Learchus and Pentheus are killed by their parents and Pentheus at least is also lamented by the murderers, just as Aktaion is sought and bewailed by his dogs. I wonder if an echo of this last element, the notion of proximity between the victims and the hunters, is not present in the Odyssey, where we are told that Eumaeus raised the dogs himself:
τέσσαρες, οὓς ἔθρεψε συβώτης, ὄρχαμος ἀνδρῶν.
that were like wild beasts, whom the swineherd himself, a leader of men, reared.

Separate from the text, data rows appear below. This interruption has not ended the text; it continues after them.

(** an accepted steer goes behind every other one, and enqueueing under the
    same invocation again, as a retried request does, returns the same item
    and leaves the document as it is whatever has become of the run; with
    another payload it is a conflict. *)
Theorem enqueue_steer_idempotent (b b' : MemoryBackend) (ctx : bool) (k : Key) (id inv payload : str) (now : Z)
    (item : SteerItem) :
  EnqueueSteer b ctx k id inv payload now = (b', Ok item) ->
  sInvocationID item = inv /\ sPayload item = payload /\ item ∈ sItems (steerQueue b' k) /\
  (replaySteer (steerQueue (purgeLiveQueues b now) k) inv payload = None ->
     sItems (steerQueue b' k) = sItems (steerQueue (purgeLiveQueues b now) k) ++ [item] /\
     Forall (fun y => sPosition y < sPosition item) (sItems (steerQueue (purgeLiveQueues b now) k))) /\
  (forall id' payload' now', stale b' now' (sUpdatedAt (steerQueue b' k)) = false ->
     blank id' = false -> is_empty payload' = false ->
     let '(b'', r) := EnqueueSteer b' false k id' inv payload' now' in
     steerQueue b'' k = steerQueue b' k /\
     r = if str_eqb payload payload' then Ok item else Err ErrQueueInvocationConflict).
Proof using Type.
  intros H.
  assert (exists n, find_idx (fun i => str_eqb (sInvocationID i) inv) (sItems (steerQueue b' k)) = Some (n, item) /\
            sPayload item = payload /\ validateQueueKey k = true /\ blank inv = false /\ closed b' = false /\
            (replaySteer (steerQueue (purgeLiveQueues b now) k) inv payload = None ->
               sItems (steerQueue b' k) = sItems (steerQueue (purgeLiveQueues b now) k) ++ [item] /\
               Forall (fun y => sPosition y < sPosition item) (sItems (steerQueue (purgeLiveQueues b now) k))))
    as (n & Hf & Hp & Hk & Hinv & Hcl & Hnew).
  { unfold EnqueueSteer, liveSnapshot in H. case_if; [done|]. case_if; [done|]. str_hyps. case_if; [done|].
    unfold replaySteer in H at 1. unfold replaySteer.
    destruct (find_idx _ (sItems (steerQueue (purgeLiveQueues b now) k))) as [[n x]|] eqn:E.
    - case_if; [|done]. injection H as <- <-. str_hyps. exists n. by split_and!.
    - destruct (activeRun _) as [run|]; [|done]. repeat (case_if; [done|]).
      destruct (steer_enqueue _ _ _ _ _ _ _) as [[s' item']|] eqn:Ee; [|done]. injection H as <- <-.
      destruct (steer_enqueue_item _ _ _ _ _ _ _ _ _ Ee) as (Hi & _ & Hii & Hip & _ & _ & Hpos & _).
      rewrite steerQueue_put, Hi. eexists. split_and!; try done.
      + apply find_idx_app_last; [done|]. by apply str_eqb_true.
      + unfold purgeExpired. by case_if. }
  pose proof (find_idx_Some _ _ _ _ Hf) as [Hn Hi%str_eqb_true].
  split_and!; try done; [by eapply list_elem_of_lookup_2|].
  intros id' payload' now' Hst Hid' Hp'. unfold EnqueueSteer.
  rewrite Hk, Hid', Hinv, Hp', Hcl. cbn [negb orb].
  rewrite purgeLiveQueues_fresh, (replay_found _ _ _ _ _ Hf), Hp by done.
  by rewrite purgeLiveQueues_fresh.
Qed.

(** a promotion moves the payload of an accepted follow-up into a new
    steer of the active run, behind the others, and cancels the follow-up in
    the same step; promoting it again returns the same steer and changes
    neither queue while that steer is still kept. *)
Theorem promote_once (c : config) (ctx : bool) (k : Key) (followUpID newID : str) (now : Z) (b' : MemoryBackend)
    (i : SteerItem) :
  reachable c -> newID <> [] -> newID ∉ cUsed c ->
  PromoteFollowUpToSteer (cBackend c) ctx k followUpID newID now = (b', Ok (followUpID, i)) ->
  let olds := steerQueue (cBackend c) k in
  let oldf := followUpQueue (cBackend c) k in
  i ∈ sItems (steerQueue b' k) /\
  (default [] (PromotedFollowUpItems olds !! followUpID) = [] ->
     (exists x, x ∈ fItems oldf /\ fID x = followUpID /\ fStatus x = QueueAccepted /\ sPayload i = fPayload x) /\
     sID i = newID /\ sStatus i = QueueAccepted /\ sItems (steerQueue b' k) = sItems olds ++ [i] /\
     Forall (fun y => fID y = followUpID -> terminal (fStatus y) = true) (fItems (followUpQueue b' k)) /\
     forall runID now' newID', promote (steerQueue b' k) (followUpQueue b' k) k runID followUpID now' newID' =
       Ok (steerQueue b' k, followUpQueue b' k, i)) /\
  (default [] (PromotedFollowUpItems olds !! followUpID) <> [] ->
     steerQueue b' k = olds /\ followUpQueue b' k = oldf).
Proof using Type.
  intros Hr%reachable_wf Hnew Hfresh H olds oldf.
  pose proof (cwf_steer _ Hr (key_string k)) as [Hs _]. pose proof (cwf_followUp _ Hr (key_string k)) as [Hf _].
  unfold PromoteFollowUpToSteer, liveSnapshot in H. repeat (case_if; [done|]).
  destruct (activeRun _) as [run|]; [|done]. repeat (case_if; [done|]).
  rewrite steerQueue_purgeExpired, followUpQueue_purgeExpired in H.
  destruct (promote _ _ _ _ _ _ _) as [[[s' f'] i']|] eqn:E; [|done]. injection H as <- <-.
  rewrite followUpQueue_put. change (steerQueue (putFollowUp ?x k f') k) with (steerQueue x k).
  rewrite steerQueue_put. fold olds oldf in E. unfold promote in E.
  destruct (is_empty (default [] (PromotedFollowUpItems olds !! followUpID))) eqn:Hp; cbn [negb] in E.
  - str_hyps. destruct (find_idx (followUp_pending followUpID) _) as [[n x]|] eqn:Ef; [|done].
    apply find_idx_Some in Ef as [Hn [Hid Hst]%followUp_pending_true]. case_if; [done|].
    injection E as <- <- <-. simpl. split_and!; [apply elem_of_app; right; by apply list_elem_of_singleton| |done].
    intros _. split_and!; try done.
    + exists x. split_and!; try done. by eapply list_elem_of_lookup_2.
    + eapply sublist_forall; [apply (compact_sublist describeFollowUp)|]. simpl. rewrite <- Hid.
      eapply followUp_terminate_settled; [apply Hf|done|done|done].
    + intros runID now' newID'. unfold promote. cbn [PromotedFollowUpItems sItems]. rewrite lookup_insert_eq.
      change (default [] (Some newID)) with newID. rewrite (proj2 (is_empty_false _) Hnew). cbn [negb].
      rewrite (find_idx_app_last _ (sItems olds)); [done| |by apply str_eqb_true].
      apply find_idx_None, Forall_forall. intros y Hy. apply str_eqb_false. intros <-.
      apply Hfresh. by eapply (cwf_sUsed _ Hr (key_string k)).
  - str_hyps. destruct (find_idx _ (sItems olds)) as [[n x]|] eqn:Ef; [|done]. injection E as <- <- <-.
    split_and!; try done. apply find_idx_Some in Ef as [Hn _]. by eapply list_elem_of_lookup_2.
Qed.
End theorems.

There is no direct parallel here, but there is a somewhat chilling confluence of similar elements: Odysseus, unrecognizable in his deerskin, is threatened by the dogs raised by his most loyal servant. [41] Eumaeus remarks on how narrowly he escaped the disgrace of having his dogs harm a guest, adding that he has enough grief already in missing Odysseus (Odyssey 14.37–44). Little does he realize what an outrage he has indeed avoided.